By Amy Leather
Downloading PDF. Please wait... Issue 2145

Jobs fight spreading among newspaper journalists

This article is over 12 years, 9 months old
The Daily Record and Sunday Mail Scottish newspapers are the latest battleground in the fight against bosses' attempts to make cutbacks.
Issue 2145

The Daily Record and Sunday Mail Scottish newspapers are the latest battleground in the fight against bosses’ attempts to make cutbacks.

NUJ union members at the newspapers have voted overwhelmingly to strike against owner Trinity Mirror’s plan to cut 70 jobs, after merging production at the two titles.

The workers will strike this Saturday 4 April and Friday of next week after voting by 85 percent for action, on an 84 percent turnout. There is also to be a continuous work-to-rule.

Journalists in other parts of the country are stepping up their fight too. Over 70 NUJ members and supporters packed into a room in Manchester Town Hall for a Stand Up for Journalism meeting on Friday of last week to discuss job cuts.

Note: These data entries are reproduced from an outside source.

(** * A shallow embedding of the on-demand HLS servers of SpaceXe-tech/hls

    The repository holds four near-duplicate Express servers:
    - [src/index.js]: multi-quality, [getVideoFormats(videoId, forceRefresh)]
      and a [runFFmpeg] that re-resolves expired URLs;
    - [src/unnamed/part_000]: a batch pre-conversion server followed by a
      single-quality on-demand server ([getVideoUrl], 1800 s margin);
    - [src/unnamed/part_001]: single-quality on-demand server with input
      validation;
    - [src/unnamed/part_002]: multi-quality server whose [getVideoFormats]
      refreshes when any cached URL is expired.

    JavaScript values are modelled as follows: strings as [string] (code
    units below 256), a value that may be [undefined] as an [option],
    media durations as rationals [Q] (the exact value of the double the
    API returns), [Date.now()] and timestamps as [Z] milliseconds,
    [parseInt] results as [jsnum] (an integer or [NaN]). Effects of a
    request handler (the [node-cache] store, the calls to the resolution
    API, the spawned [ffmpeg] processes) are threaded through a small
    state-and-error monad. *)

From Stdlib Require Import ZArith QArith Qround Qminmax Lia Lqa.
From Stdlib Require Import String Ascii List.
From stdpp Require Import base gmap strings.

Import ListNotations.
Open Scope string_scope.

(** stdpp's [strings] blocks [simpl] on [String.append]; the proofs below
    compute with it. *)
Arguments String.append : simpl nomatch.

(* ================================================================== *)
(** ** JavaScript string and number primitives *)
(* ================================================================== *)

Module JS.

(** [c] is in [0-9]. *)
Definition is_digit (c : ascii) : bool :=
  let n := nat_of_ascii c in (48 <=? n)%nat && (n <=? 57)%nat.

(** Longest prefix of decimal digits (the greedy [\d+] / [parseInt] scan). *)
Fixpoint digits_prefix (s : string) : string :=
  match s with
  | EmptyString => EmptyString
  | String c s' => if is_digit c then String c (digits_prefix s') else EmptyString
  end.

(** Value of a string of decimal digits. *)
Fixpoint digits_value_aux (s : string) (acc : Z) : Z :=
  match s with
  | EmptyString => acc
  | String c s' => digits_value_aux s' (acc * 10 + (Z.of_nat (nat_of_ascii c) - 48))
  end.

Definition digits_value (s : string) : Z := digits_value_aux s 0.

(** A JavaScript number as far as this code needs it: [NaN] or an integer.
    The integer is exact; a double holds it exactly when its magnitude is
    at most [2^53], the range of every number these servers compute from
    a request (segment indices, [index * 10], durations in whole seconds). *)
Inductive jsnum := NaN | Fin (z : Z).
(** X16. After a callback that reconciles, with the database answering all
    six store calls, the route's own upsert, which names no provider, is
    merged into the row [recordPaymentSuccess] wrote: the user has exactly
    one subscription row, it keeps the provider [razorpay], and its period
    bounds are the route's later clock readings. The answer is the
    redirect. *)
Theorem post_success_subscription_after_both_writes
    env req orderId paymentId signature plan userId w :
  callback_args req = valid_args orderId paymentId signature plan userId →
  supabaseAdmin env = true →
  missing_parameters (valid_args orderId paymentId signature plan userId) = false →
  result_of (verifyPaymentSignature env (Some orderId) (Some paymentId) (Some signature)) w
    = Return true →
  in_catalog plan = true →
  first_error 6 (store_answers w) = None →
  one_subscription_per_user (store w) →
  result_of (post_success env req) w
    = Return (Redirect (success_location paymentId orderId signature plan))
  ∧ subscriptions_of userId (store (world_after (post_success env req) w))
    = [reconciled_subscription paymentId plan userId
         (clock w (5 + clock_reads w)) (clock w (6 + clock_reads w))].
Proof.
  intros Hargs Hdb Hm Hv Hp Hans Huniq.
  rewrite verifyPaymentSignature_run in Hv. injection Hv as Hv.
  apply (first_error_split 3 3) in Hans as [Hans1 Hans2].
  destruct (recordPaymentSuccess_run_ok env orderId paymentId signature plan userId w
              Hdb Hm Hv Hp Hans1)
    as (r1 & v1 & Hrun & _ & Hclk & Hreads & Ha & _ & Hsub & _).
  rewrite <- Ha in Hans2.
  unfold callback_args, valid_args in Hargs.
  injection Hargs as Ho Hpid Hsig Hpl Hu.
  unfold post_success, result_of, world_after, try_catch, mbind, M_bind.
  rewrite Ho, Hpid, Hsig, Hpl, Hu.
  change {| arg_orderId := Some orderId; arg_paymentId := Some paymentId;
            arg_signature := Some signature; arg_plan := Some plan;
            arg_userId := Some userId |}
    with (valid_args orderId paymentId signature plan userId).
  rewrite Hrun, Hdb.
  pose proof (route_persist_run orderId paymentId signature plan userId v1) as [Hret _].
  pose proof (route_persist_run_ok orderId paymentId signature plan userId v1 Hans2) as Hs.
  unfold result_of, world_after in Hret, Hs.
  destruct (route_persist orderId paymentId signature plan userId v1) as [[[]|e] v2];
    cbn in Hret, Hs |- *; [| discriminate].
  split; [reflexivity |].
  unfold subscriptions_of. rewrite Hs, Hsub, Hclk, Hreads.
  rewrite (upsert_filter_merge
             {| sub_user_id := userId; sub_plan_id := plan; sub_provider := None;
                sub_status := "active"; sub_razorpay_payment_id := paymentId;
                sub_current_period_start := toISOString (clock w (S (4 + clock_reads w)));
                sub_current_period_end :=
                  toISOString (clock w (S (S (4 + clock_reads w))) + thirty_days_ms) |}
             (reconciled_subscription paymentId plan userId
                (clock w (1 + clock_reads w)) (clock w (2 + clock_reads w)))).
  - reflexivity.
  - apply upsert_NoDup, Huniq.
  - apply (upsert_filter_same (reconciled_subscription paymentId plan userId _ _));
      [cbn; eauto | exact Huniq].
Qed.
(** X5. Records that the date filter drops have no influence, as long as
    they leave the country column and the date column of the type they had:
    adding to a file such records, whose date is readable and is missing or
    earlier than the start date, changes neither the outcome nor the
    tables. *)
Theorem enregistrements_ecartes_sans_effet
  (pd_read_csv' : string -> Exception + Csv)
  (fichier_csv colonne_pays colonne_date regroupement date_debut : string)
  (f f' : Csv) (jd : nat) (limite : Horodatage)
  (ajout : list (list (option string))) (t : Tas F) :
  pd_read_csv fichier_csv = inr f ->
  pd_read_csv' fichier_csv = inr f' ->
  entete f' = entete f ->
  lignes f' = (lignes f ++ ajout)%list ->
  (forall j, rang colonne_pays (entete f) = Some j
             \/ rang colonne_date (entete f) = Some j ->
             dtype (map (cellule j) (lignes f'))
             = dtype (map (cellule j) (lignes f))) ->
  rang colonne_date (entete f) = Some jd ->
  pd_to_datetime date_debut = Some limite ->
  forallb (fun r => lisible (lecture_dates pd_to_datetime f jd) (cellule jd r)
                    && negb (retenue (lecture_dates pd_to_datetime f jd)
                               jd limite r)) ajout = true ->
  resultat (analyser_ventes_francophones pd_read_csv pd_to_datetime fichier_csv
              colonne_pays colonne_date regroupement date_debut t)
  = resultat (analyser_ventes_francophones pd_read_csv' pd_to_datetime
                fichier_csv colonne_pays colonne_date regroupement date_debut t)
  /\ forall a b t1,
       analyser_ventes_francophones pd_read_csv pd_to_datetime fichier_csv
         colonne_pays colonne_date regroupement date_debut t
       = Retour (Tables a b) t1 ->
       exists t1',
         analyser_ventes_francophones pd_read_csv' pd_to_datetime fichier_csv
           colonne_pays colonne_date regroupement date_debut t
         = Retour (Tables a b) t1'
         /\ lire a t1' = lire a t1
         /\ lire b t1' = lire b t1.
Proof.
  intros Hr Hr' He Hl Ht Hjd Hd Ha.
  assert (Eh : lecture_dates pd_to_datetime f' jd
               = lecture_dates pd_to_datetime f jd).
  { unfold lecture_dates. now rewrite Ht by auto. }
  set (h := lecture_dates pd_to_datetime f jd) in *.
  assert (A1 : forallb (lisible h) (map (cellule jd) ajout) = true).
  { rewrite forallb_forall in *. intros o Ho.
    apply in_map_iff in Ho as [r [<- Hin]].
    specialize (Ha r Hin). now apply andb_prop in Ha. }
  assert (A2 : retenues h jd limite ajout = []).
  { unfold retenues. clear - Ha. induction ajout as [|r rs IH]; [reflexivity|].
    cbn [forallb] in Ha. apply andb_prop in Ha as [H1 H2].
    apply andb_prop in H1 as [_ H1]. cbn [filter].
    destruct (retenue h jd limite r); [discriminate | auto]. }
  assert (R : retenues h jd limite (lignes f') = retenues h jd limite (lignes f)).
  { rewrite Hl. unfold retenues in *. now rewrite filter_app, A2, app_nil_r. }
  assert (L : forallb (lisible h) (map (cellule jd) (lignes f'))
              = forallb (lisible h) (map (cellule jd) (lignes f))).
  { now rewrite Hl, map_app, forallb_app, A1, andb_true_r. }
  assert (Ea : attendu pd_read_csv pd_to_datetime (suivant t) fichier_csv
                 colonne_pays colonne_date regroupement date_debut
               = attendu pd_read_csv' pd_to_datetime (suivant t) fichier_csv
                   colonne_pays colonne_date regroupement date_debut).
  { unfold attendu. cbv zeta. rewrite Hr, Hr', He.
    destruct (rang colonne_pays (entete f)) as [jp|] eqn:Hjp; [|reflexivity].
    rewrite Hjd, Eh. fold h. unfold pays_textuels.
    rewrite L, Hd, R, !Ht by auto. reflexivity. }
  assert (Ek : cles_appel pd_read_csv pd_to_datetime fichier_csv colonne_pays
                 colonne_date regroupement date_debut
               = cles_appel pd_read_csv' pd_to_datetime fichier_csv colonne_pays
                   colonne_date regroupement date_debut).
  { unfold cles_appel. rewrite Hr, Hr', He, Hjd, Hd, Eh. fold h.
    rewrite R. reflexivity. }
  split.
  - now rewrite !execution_resultat.
  - intros a b t1. now apply tables_egales.
Qed.

Lemma presente_app (c : bool) (ks ks' : list (Z * bool)) :
  presente c (ks ++ ks') = presente c ks || presente c ks'.
Proof. unfold presente. apply existsb_app. Qed.

(** Among the records the filter keeps, whether a class occurs does not
    depend on the grouping. *)
Lemma presente_retenues (h : string -> option Horodatage) (c : bool)
  (jp jd : nat) (fq : Frequence) (limite : Horodatage)
  (rows : list (list (option string))) :
  presente c (cles_lignes h jp jd fq
                (retenues h jd limite rows))
  = existsb (fun r => Bool.eqb c (classer (cellule jp r)))
      (retenues h jd limite rows).
Proof.
  unfold cles_lignes, retenues. induction rows as [|r rs IH]; [reflexivity|].
  cbn [filter]. destruct (retenue h jd limite r) eqn:E; [|exact IH].
  cbn [flat_map existsb]. rewrite presente_app, IH. f_equal.
  unfold cle_ligne. unfold retenue in E.
  destruct (date_cellule h (cellule jd r)); [discriminate|].
  cbn [periode_de presente existsb snd]. apply orb_false_r.
Qed.

Lemma total_des_retenues
  (fichier_csv colonne_pays colonne_date regroupement date_debut : string)
  (t t' : Tas F) (a b : nat) :
  analyser_ventes_francophones pd_read_csv pd_to_datetime fichier_csv
    colonne_pays colonne_date regroupement date_debut t
  = Retour (Tables a b) t' ->
  exists f jp jd limite fq (tot : list Z),
    Reussite pd_read_csv pd_to_datetime fichier_csv colonne_pays colonne_date
      regroupement date_debut f jp jd limite fq
    /\ chercher total (colonnes (lire a t')) = Some (CInt tot)
    /\ somme tot
       = Z.of_nat (List.length
                     (retenues (lecture_dates pd_to_datetime f jd) jd limite
                        (lignes f))).
Proof.
  intros H. apply execution_tables in H as (Ha & La & _ & _).
  apply attendu_tables in Ha as (f & jp & jd & limite & fq & R & K & _ & _).
  exists f, jp, jd, limite, fq. eexists. split; [exact R|]. split.
  - rewrite La, K. unfold comptes. cbn [colonnes]. rewrite comptes_total.
    reflexivity.
  - rewrite somme_comptes. f_equal. apply cles_retenues_length.
Qed.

The Guardian Media Group has announced it is making 78 journalists redundant and closing all its weekly newspaper offices across Greater Manchester.

Some 39 jobs will go at the Manchester Evening News (MEN) and another 39 at the weeklies. Further cuts in advertising, distribution and IT will bring the total job losses to 150.

NUJ members at the Manchester Evening News and Greater Manchester Weekly Newspapers have started a ballot for industrial action over the plans.

There is wide support for their fight with councillors from across the region attending the meeting.

Speakers made the point that as well as fighting against job cuts, the campaign is about preserving quality journalism and the service it provides.

Local newspapers often have investigative journalists who can hold local businesses and politicians to account.

Speakers pointed out that MEN Media is still making substantial profits and therefore does not need to make cuts.

Pete Murray, the NUJ’s vice-president, said, ‘There’s a widespread agreement that defending jobs in print, in broadcasting, or in new media is part of a fight to retain strong public services.

‘These are under attack from executives who are more concerned about their balance sheets, shareholders or government targets than they are about our role as journalists to scrutinise and question those who hold public office.’

Yorkshire Evening Post

Workers at the Yorkshire Evening Post are continuing their struggle against job cuts. Union members were to tour workplaces in London this week to raise solidarity with their campaign.